(* ===== verification/Repository.v ===== *)
(** * SQL repositories

    [plugins/spakky-sqlalchemy]: the annotation of tables ([orm/table.py]), the
    registry that maps the classes of aggregates to tables
    ([orm/schema_registry.py]), the session manager
    ([persistency/session_manager.py]) and the generic repository
    ([persistency/repository.py]); the port is [IGenericRepository] of
    [spakky-data]. SQLAlchemy's session is a record of operations, and the class
    [SessionLaws] is what its documentation promises of them. The asynchronous
    repository has the same statements with [await]. *)

From S2P Require Import Prelude GenericTypes Domain Data.

(** ** Data

    A domain object is what its class and its attributes are; [py] is the value
    of an identifier, a scalar or the tuple of a composite key. *)

Record domain_object := mk_object { object_class : string; object_attrs : attributes }.
Record aggregate_root := mk_aggregate { reference : aggregate_ref; value_of : domain_object }.

Inductive py := Scalar (v : attr_value) | Tuple (l : list attr_value).

Global Instance domain_object_eq_dec : EqDecision domain_object.
Proof. solve_decision. Defined.
Global Instance py_eq_dec : EqDecision py.
Proof. solve_decision. Defined.

Definition attribute (k : string) (o : domain_object) : attr_value := default VNone (object_attrs o !! k).
Lemma build_fields_ends fuel c fields d col bound :
  (∀ t col, t ∈ universe → length (unknown_names col) < bound → ends (build_message_descriptor models fuel t col)) →
  (∀ t, t ∈ (fields ≫= λ '(_, info),
     match resolve_type models (field_annotation info) with Ok r => option_list (message_type r) | Raise _ => [] end) → t ∈ universe) →
  length (unknown_names col) < bound →
  ends (build_fields models (build_message_descriptor models fuel) c fields d col).
Proof.
  intros Hb. revert d col. induction fields as [|[field info] fields IH]; intros d col Hsub Hlt; cbn; [done|].
  cbn in Hsub. apply ends_bind; [apply field_descriptor_ends|]. intros [[fd oneofs] [t|]] Hfd; cbn.
  - apply field_descriptor_nested in Hfd as (r & Hr & Ht).
    assert (t ∈ universe) as Htu by (apply Hsub; rewrite Hr, Ht; set_solver).
    apply ends_bind; [by apply Hb|]. intros col' Hbuild. apply IH; [intros x Hx; apply Hsub; set_solver|].
    pose proof (unknown_mono col col' (keeps_known _ _ _ (build_collects _ _ _ _ Hbuild))). lia.
  - apply IH; [|done]. intros t Ht. apply Hsub. set_solver.
Qed.

(** Every call with an unknown name enters it, so the recursion is at most as
    deep as there are names. *)
Lemma build_ends fuel c col :
  c ∈ universe → length (unknown_names col) < fuel → ends (build_message_descriptor models fuel c col).
Proof.
  revert c col. induction fuel as [|fuel IH]; intros c col Hc Hlt; [lia|]. cbn.
  rewrite dict_has_spec. case_bool_decide as Hk; [done|].
  destruct (model_fields (models c)) as [fields|] eqn:Hf; [|done].
  assert (∀ n, known col n → known (dict_set (name_of c) (mk_descriptor (name_of c) [] []) col) n) as Hgrow.
  { intros n Hn. destruct (decide (n = name_of c)) as [->|]; [rewrite dict_get_set_eq|rewrite dict_get_set_ne]; eauto. }
  assert (length (unknown_names (dict_set (name_of c) (mk_descriptor (name_of c) [] []) col)) < length (unknown_names col)).
  { apply (unknown_fewer _ _ (name_of c)); [done|apply list_elem_of_fmap; by exists c|done|].
    rewrite dict_get_set_eq. by eexists. }
  apply ends_bind; [|by intros []]. apply (build_fields_ends _ _ _ _ _ fuel); [by intros; apply IH| |lia].
  intros t Ht. apply (Hclosed c); [done|]. unfold field_models. by rewrite Hf.
Qed.
(** The match of [items] at the start of [s], as the backtracking engine finds it:
    the length of the group and of the whole *)
Fixpoint match_items (items : list item) (n : nat) (group : nat) (s : text) : option (nat * nat) :=
  match items with
  | [] => Some (group, n)
  | One p :: items' =>
      match s with c :: s' => if p c then match_items items' (S n) group s' else None | [] => None end
  | Optional p :: items' =>
      match s with
      | c :: s' =>
          if p c then
            match match_items items' (S n) group s' with Some r => Some r | None => match_items items' n group s end
          else match_items items' n group s
      | [] => match_items items' n group s
      end
  | Star p :: items' => star p (λ n s, match_items items' n group s) n s
  | Lookahead ws :: items' => if existsb (λ w, starts_with w s) ws then match_items items' n group s else None
  | GroupEnd :: items' => match_items items' n n s
  end.

(** [pattern.sub(replacement, s)] where the replacement is the group and a fixed
    text; matches are not empty here. [skip] characters belong to a match. *)
Fixpoint sub_items (items : list item) (replacement : text) (skip : nat) (s : text) : text :=
  match s with
  | [] => []
  | c :: s' =>
      match skip with
      | S skip => sub_items items replacement skip s'
      | 0 =>
          match match_items items 0 0 s with
          | Some (group, n) => take group s ++ replacement ++ sub_items items replacement (Nat.pred n) s'
          | None => c :: sub_items items replacement 0 s'
          end
      end
  end.

(** ** Constants *)

Definition DEFAULT_MASK_KEYS : list string := ["password"; "secret"; "token"; "key"].
Definition DEFAULT_SLOW_THRESHOLD_MS : QArith_base.Q := QArith_base.inject_Z 1000.
Definition DEFAULT_MAX_RESULT_LENGTH : Z := 200.
Definition TEXT_SEPARATOR : string := " | ".
Definition HANDLER_NAME : string := "__spakky_logging_handler__".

========================================================================

[WORK ORDER]:
Please return a copy of each line in the entries that has the string "induction".

[RESULT OF THE EXERCISE]:
  intros Hb. revert d col. induction fields as [|[field info] fields IH]; intros d col Hsub Hlt; cbn; [done|].
  revert c col. induction fuel as [|fuel IH]; intros c col Hc Hlt; [lia|]. cbn.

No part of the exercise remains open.